上原:登板回避でケガを回避【4/17復帰!】
今季の登板5試合とも無失点。きわめてさくさくと気持ちのよい投球を続けてファンをうっとりさせていた上原ですが、現地11日(金)の試合前、遠投をしているとき肩に張りを感じて、2試合登板回避。一昨年、広背筋を痛めたときと同じ箇所に違和感を感じたということで、しばしどきっとしました(当時のエントリ)。2012年当時は、リハビリ中の再発もあって、けっきょく2か月離脱しましたので。当初は、本人ブログを見ても、DL入りやむなしかなあという雰囲気だったのですが、幸い2日休んで日曜日にキャッチボールをしたところ、痛みもなく、よく腕が振れていたとのこと。その後ボストンに飛んでMRIを受け、筋肉の損傷などもないことが確認されました。現在はシカゴでまたチームに合流しています。ほっと一息なのですが、シカゴは雪だとか。うーむ。寒さには十分気をつけてほしいですね。
4/7以降の登板と、登板回避をめぐる情報などをふりかえっておきます。
4/7 BOS 5- TEX 1 上原、4点リードの9回に登板。
1 ベルトレをレフトライナー
2 リオスをサードファウルフライ。サードのヘレラが、レンジャーズベンチの階段の端まで踏み込んでナイスキャッチ。上原も両手をあげて拍手。
3 2ストライクからの3球め、モアランドにライト前、ライナーのヒット。
4 3ボール1ストライクからの5球め、マーフィーにグリーンモンスター直撃の二塁打。モアランドは三塁へ。
5 マーティンを空振り三振! 試合終了。
本人ブログ
ハイライト@Gao
ずっと2-1で推移し、8回ウラに3点追加して5-1になってからの登板、本人もブログで緊張の糸が切れたと書いているとおり、一番難しい登板だったかもしれません。
「無四球+1奪三振以上の試合」継続:23試合
4/9 BOS 4-TEX 2 上原、2点リードの9回に登板。2セーブめ
6回までは1-0でボストンリード。
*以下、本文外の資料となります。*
Definition stopped_loop_events : list LoopEvent := [EvRun; EvAbort].
Lemma aborted_loop_returns_witness :
  match loop_run 10000 stopped_loop_events (new_loop false) ≫=
    loop_run 10000 [EvChanged; EvAnswered (Deadline (Some 5)) 7; EvResumed; EvChanged] with
  | Some l => lo_point l = Returned ∧ lo_subscribed l = false ∨
              ∃ e, own e = true ∧ is_Some (loop_event 10000 e l)
  | None => False
  end.
Proof.
  refine (proj2 (proj2 (aborted_loop_returns 10000 stopped_loop_events _
    [EvChanged; EvAnswered (Deadline (Some 5)) 7; EvResumed; EvChanged] _ false eq_refl eq_refl eq_refl))).
Defined.
Definition example_feed (db : Db) : outcome FeedError string :=
  feed toy_hmac AgentExamples.any_text toy_isIP config feed_config example_pools device_token 95 db 95 db.
Definition example_uri : string :=
  "vless://48484848-4848-4848-8848-484848484848@192.0.2.1:443?encryption=none&security=tls&type=tcp&sni=example.org#Node".

Lemma example_feed_runs : example_feed feed_db = Ok example_uri.
Proof. vm_compute. reflexivity. Qed.

Lemma feed_db_reachable : Reachable feed_db.
Proof.
  assert (H1 : Reachable published_db).
  { apply (later_reachable _ _ acknowledged_reachable), steps_commit;
      [apply TPublish|vm_compute; reflexivity]. }
  assert (H2 : Reachable route_completed).
  { apply (later_reachable _ _ H1). eapply rtc_l; [by apply (StepJobs _ _ _ _ _ _ _ 30 10 5 30 10 5 None
      (SLease (context_of published_db) route_job "worker" "lease2" 91))|].
    apply rtc_once. by apply (StepJobs _ _ _ _ _ _ _ 30 10 5 30 10 5 None
      (SComplete "u3" "worker" "lease2" 92)). }
  assert (H3 : Reachable route_fetch.2).
  { apply (later_reachable _ _ H2), steps_commit; [apply TSnapshot|vm_compute; reflexivity]. }
  apply (later_reachable _ _ H3), steps_commit; [apply TAcknowledge|vm_compute; reflexivity].
Qed.

Lemma feed_lists_served_clients_witness :
  ∃ deviceId d lines, db_devices feed_db !! deviceId = Some d ∧ dv_status d = DEVICE_ACTIVE ∧
    lines.*2 = [example_uri] ∧
    Forall (λ l : ConnectionRouteProjection * string, acknowledged_row feed_db l.1) lines.
Proof.
  destruct (feed_lists_served_clients plain_uuid toy_hmac AgentExamples.any_text AgentExamples.node_hash
    toy_isIP config feed_config toy_isIP_chars (Some "agents"%string) "pepper" 30 10 5 30 10 5 None
    example_pools device_token 95 feed_db 95 feed_db example_uri feed_db_reachable (rtc_refl _ _)
    example_feed_runs) as (deviceId & d & p & lines & Hd & Hs & _ & _ & _ & _ & Hl & Hf).
  exists deviceId, d, lines. split; [exact Hd|]. split; [exact Hs|]. split.
  - rewrite <- Hl. vm_compute. reflexivity.
  - eapply Forall_impl; [exact Hf|]. intros l [Hack _]. exact Hack.
Defined.

(** Before the route is acknowledged nothing is ready. *)
Lemma feed_is_exact_witness :
  feed_outcome toy_hmac AgentExamples.any_text toy_isIP config feed_config example_pools device_token
    95 feed_db 95 feed_db (Ok example_uri) ∧
  feed_outcome toy_hmac AgentExamples.any_text toy_isIP config feed_config example_pools device_token
    95 published_db 95 published_db (Throw FeedUnavailable).
Proof.
  assert (Hrun : example_feed published_db = Throw FeedUnavailable) by (vm_compute; reflexivity).
  rewrite <- Hrun, <- example_feed_runs. split; apply feed_is_exact, toy_isIP_chars.
Defined.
しかし7回、8回、レンジャーズが1点ずつとって逆転すると、こんどは8回ウラ、オルティスの3ランでボストンが再逆転。試合が大きく動いたあとの9回を締める、これまた難しいマウンドでしたが、すっきりと気持ちよく片づけました。
1 マーフィーを1-2と追い込んでから4球めファストボールで投ゴロ
2 マーティンを2-2からの5球め、スプリットで空振り三振!
3 代打アドゥーチを2球め、スプリットでサードファウルフライ
全球ハイライト
「無四球+1奪三振以上の試合」継続:24試合
人々が上原の登板にしびれるのは、単に勝ち試合を締めくくるからではないのですよね。"He is so efficient!" と多くのファンがいうように、ランナーを出さないこと、球数が少ないこと、テンポが早いこと、全部あいまっての小気味よさに惚れるわけです。
その上原が、4-2の2点リードの8回ウラになってもウォームアップせず、代わりにムヒカが肩を作りはじめて騒然となったのが4月11日のヤンキース戦。4/4のブルワーズ戦でムヒカが4失点と打ちこまれていたこともあってBOSファンは戦慄したようですが、この日は何ごともなく三者凡退。クローザーの保険としてムヒカをとっておいた補強が生きました。
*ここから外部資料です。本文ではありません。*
Lemma confirmation_is_answered_witness :
  ∃ signer, createBotRequestSignerFromFile any parse_written bot_process bot_file (Some 1001) = Ok signer ∧
    on_text uppercase with_launch command_message (λ _ _, Ok LaunchUnavailable) "https://t.me/vpn"
      (λ telegramUserId code updateId, BotClient.confirm_login key_mac text_digest signer telegramUserId code updateId 5000
         fresh_nonce (λ signed, Some (response no_body (route_confirm key_mac text_mac text_digest any
           (Some kek) (Some "sessions"%string) 5 (received parse_written CONFIRM_PATH signed)
           5000 5000 (Some ∅) (Some 1) 5000 begun_state).1.1))) =
    Ok (Some (ReplyConfirmation Confirmed)).
Proof.
  edestruct (confirmation_is_answered numbered text_mac key_mac AgentExamples.node_hash any any days_later
    user_json zero_text whole_number joined) with (s := base_state) (s1 := bot_state) (s2 := begun_state)
    (encodedKek := kek) (parse := parse_written) (change := change) (signingKey := first_key) (nonce := first_nonce)
    (m := bot_material) (c := stored_key) (content := bot_content) (process := bot_process) (file := bot_file)
    (group := Some 1001) (message := command_message) (now := 5000) (databaseNow := 5000) (redisNow := 5000)
    (nonceText := fresh_nonce) (r := ∅ : gmap string Z) (r' := reserved_early) (sha256_bytes := text_digest)
    (attempts := Some 1) (code := shown_code) (serviceNow := 5000)
    (error_body := no_body) (toUpperCase := uppercase) (set_startapp := with_launch)
    (miniAppBaseUrl := "https://t.me/vpn"%string)
    (launches := λ (_ : string) (_ : Z), Ok (E:=BotError) LaunchUnavailable)
    as (signer & Hsigner & Hreply).
  - exact mac_bytes.
  - exact mac_length.
  - exact base_state_reachable.
  - apply Forall_replicate. by split.
  - apply Forall_replicate. by split.
  - left. exact bot_provisioned.
  - exact begun_run.
  - computed.
  - reflexivity.
  - reflexivity.
  - computed.
  - computed.
  - computed.
  - computed.
  - split; [done|reflexivity].
  - reflexivity.
  - split; [done|reflexivity].
  - done.
  - computed.
  - intros s _. reflexivity.
  - computed.
  - computed.
  - apply (TypedCommand _ _ (units "/Confirm") (units "@vpn_bot") (units "  ") (units "aAaaaaaA")).
    + computed.
    + change (units "/CONFIRM") with [47; 67; 79; 78; 70; 73; 82; 77].
      change (units "/Confirm") with [47; 67; 111; 110; 102; 105; 114; 109]. by repeat constructor.
    + right. exists (units "vpn_bot"). split; [computed|]. split; [done|].
      apply Forall_forall. intros c. change (units "vpn_bot") with [118; 112; 110; 95; 98; 111; 116].
      intros Hc. by repeat (apply elem_of_cons in Hc as [->|Hc]; [reflexivity|]); apply elem_of_nil in Hc.
    + done.
    + by repeat constructor.
    + replace (units shown_code) with (units "AAAAAAAA") by (vm_compute; reflexivity).
      repeat constructor; try (by vm_compute).
  - exists signer. split; [exact Hsigner|]. etrans; [exact Hreply|].
    exact (f_equal (λ x, Ok (Some x)) code_is_confirmed).
Defined.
その後上原は、冒頭にも書いたように、13日(日)には60メートルの距離でキャッチボールをしてから、平地でファストボール、スプリットを交えてピッチング。痛みは感じず、本人も「思ったよりよかった」と語っていたようです。見まもっていたファレル監督も「腕の振りも非常によかったし、本人の不安もある程度解消したのではないか」とコメントしていました。ボストングローブのリンクを貼っておきます。
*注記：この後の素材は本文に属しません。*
(** The names of the projections are no secrets. *)
Lemma plain_name k o : secret_name k = false → key_is (Some k) ["req"; "request"] = false →
  key_is (Some k) ["res"; "response"] = false → key_is (Some k) ["err"; "error"] = false → named_well (Some k) o.
Proof. intros Hk H1 H2 H3. unfold named_well. rewrite H1, H2, H3. by rewrite Hk. Qed.
Lemma method_name o : named_well (Some (units "method")) o.
Proof. by apply plain_name. Qed.
Lemma status_name o : named_well (Some (units "statusCode")) o.
Proof. by apply plain_name. Qed.
Lemma type_name o : named_well (Some (units "type")) o.
Proof. by apply plain_name. Qed.

Lemma request_clean o : projected_request o → clean o.
Proof using isIP_text.
  intros [->|(m & Hm & ->)]; [done|]. split_and!; [apply method_name| |done].
  left. by apply method_not_sensitive.
Qed.
Lemma response_clean o : projected_response o → clean o.
Proof. intros [->|(q & _ & ->)]; [done|]. by split_and!; [apply status_name|..]. Qed.
Lemma error_clean o : projected_error o → clean o.
Proof.
  intros (s & Hs & ->). split_and!; [apply type_name| |done].
  destruct Hs as [->|Hs]; [apply censored_clean|by left].
Qed.

(** ** The projections *)

Context (h : heap).

Lemma from_slot_same x : keeps eq (from_slot x).
Proof. unfold from_slot. keeps. Qed.
Hint Resolve from_slot_same : keeps.
Lemma read_same r key : keeps eq (read h r key).
Proof. unfold read. keeps. Qed.
Hint Resolve read_same : keeps.
Lemma read_or_raw_same r key : keeps eq (read_or_raw h r key).
Proof. unfold read_or_raw. keeps. Qed.
Hint Resolve read_or_raw_same : keeps.

Lemma http_method_some v m : http_method v = Some m → test m method_pattern = true.
Proof. unfold http_method. destruct v; try done. destruct (test _ _) eqn:Ht; [|done]. by intros [= <-]. Qed.
Lemma http_status_some v q : http_status v = Some q → Q_int q ≠ None.
Proof.
  unfold http_status. destruct v as [| | |[q'|]| | | | |]; try done. destruct (Q_int q') eqn:Hq; simpl; [|done].
  intros [= <-]. by rewrite Hq.
Qed.

Lemma projectRequest_ok v s o s' : projectRequest h v s = (Ok o, s') → s' = s ∧ projected_request o.
Proof.
  unfold projectRequest. intros Hr. ok_inv Hr. apply (keeps_run eq) in Hrun as <-; [|apply read_or_raw_same]. split; [done|]. destruct (http_method _) as [m|] eqn:Hm; [right|by left].
  exists m. split; [by eapply http_method_some|done].
Qed.
Lemma projectResponse_ok v s o s' : projectResponse h v s = (Ok o, s') → s' = s ∧ projected_response o.
Proof.
  unfold projectResponse. intros Hr. ok_inv Hr. apply (keeps_run eq) in Hrun as <-; [|apply read_or_raw_same]. split; [done|]. destruct (http_status _) as [q|] eqn:Hq; [right|by left].
  exists q. split; [by eapply http_status_some|done].
Qed.
Lemma type_record_projected s : projected_error (type_record (sanitizeString isIP s)).
Proof. exists (sanitizeString isIP s). split; [apply sanitized_not_sensitive|done]. Qed.
Lemma projectError_same v : keeps eq (projectError isIP h v).
Proof. unfold projectError. keeps. Qed.
Lemma projectError_ok v s o s' : projectError isIP h v s = (Ok o, s') → s' = s ∧ projected_error o.
Proof using isIP_text.
  intros Hr. pose proof (projectError_same v s) as Hs. rewrite Hr in Hs. simpl in Hs. subst s'. split; [done|].
  unfold projectError in Hr.
  set (other := _ ≫= _) in Hr. assert (Hother : ∀ s o s', other s = (Ok o, s') → projected_error o).
  { clear Hr. intros s1 o1 s1' Hr. unfold other in Hr. ok_inv Hr. destruct a0; try apply type_record_projected;
      exists (units "Error"); (split; [right; by apply error_not_sensitive|done]). }
  destruct v; try exact (Hother _ _ _ Hr).
  destruct (ob_kind _) as [| |[name|]| |]; try exact (Hother _ _ _ Hr); [|done].
  injection Hr as <-. apply type_record_projected.
Qed.

(** ** [sanitizeValue] *)

Lemma name_of_value key v o :
  from_option (λ k, isSecretKey k v) false key = false →
  (∀ k, isSafeAggregate (normalizeKey k) v = true → aggregate k o) →
  match key with Some k => secret_name k = true → o = censored ∨ aggregate k o | None => True end.
Proof.
  destruct key as [k|]; simpl; [|done]. unfold isSecretKey. intros Hk Ha Hn. right.
  apply Ha. destruct (isSafeAggregate _ v); [done|congruence].
Qed.

Lemma mapM_each {A B} (Q : B → Prop) (f : A → LogM B) l s bs s' :
  (∀ x s b s', x ∈ l → f x s = (Ok b, s') → Q b) → mapM f l s = (Ok bs, s') → Forall Q bs.
Proof.
  revert s bs. induction l as [|x l IH]; intros s bs Hf; simpl; [by intros [= <- <-]|].
  intros (b & s1 & H1 & H2)%bind_ok_inv. apply bind_ok_inv in H2 as (bs' & s2 & H2 & [= <- <-]).
  constructor; [eapply Hf; [left|done]|]. eapply IH; [|done]. intros y sy c sy' Hy. apply Hf. by right.
Qed.

Lemma expand_ok l m s o s' :
  expand l m s = (Ok o, s') → o = censored ∧ s' = s ∨ l ∉ s ∧ m ({[l]} ∪ s) = (Ok o, s').
Proof.
  unfold expand. rewrite bind_get. case_bool_decide; [intros [= <- <-]; by left|]. rewrite bind_modify.
  by right.
Qed.

(** The objects whose entries are expanded. *)
Definition expand_object (budget : nat) (l : loc) : LogM out :=
  entries ← mapM (λ kx : jstring * slot, entry ← from_slot kx.2; mret (kx.1, entry)) (ob_own (object_of h l));
  members ← mapM (λ kv : jstring * value,
              o ← sanitizeValue isIP h budget kv.2 (Some kv.1); mret (kv.1, o)) entries;
  mret (OObject members).
Definition expand_array (budget : nat) (elements : list (option slot)) : LogM out :=
  es ← mapM (λ element : option slot,
         match element with
         | None => mret None
         | Some x => entry ← from_slot x; o ← sanitizeValue isIP h budget entry None; mret (Some o)
         end) elements;
  mret (OArray es).

(** No array and no object. *)
Definition leaf (o : out) : Prop := match o with OArray _ | OObject _ => False | _ => True end.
そして翌14日にはボストンで診察を受けて異常なしと診断され、シカゴにいるチームに再合流しました。DLは避けられる見込みで、一度ぐらいブルペン投球を行ってから試合で投げることになりそうです。
それにしても、当初、「もしかして離脱?」と思われたときの地元各メディアの反応はすごかったです。かんたんにリンクを紹介しておきましょう。
ボストングローブは、2012年のケガが6月10日から8月25日にまで及んだこと、ポストシーズンを含めた55試合(59イニング)で上原が自責2、四球2、奪三振75というすさまじい成績を残していることを紹介し、離脱は非常に痛いと記しています。
ボストン・ヘラルドも試合の記事のほうはだいたい似たような感じですが、ブログはもっと悲鳴に近いトーンです。面白かったので、ちょっとご紹介。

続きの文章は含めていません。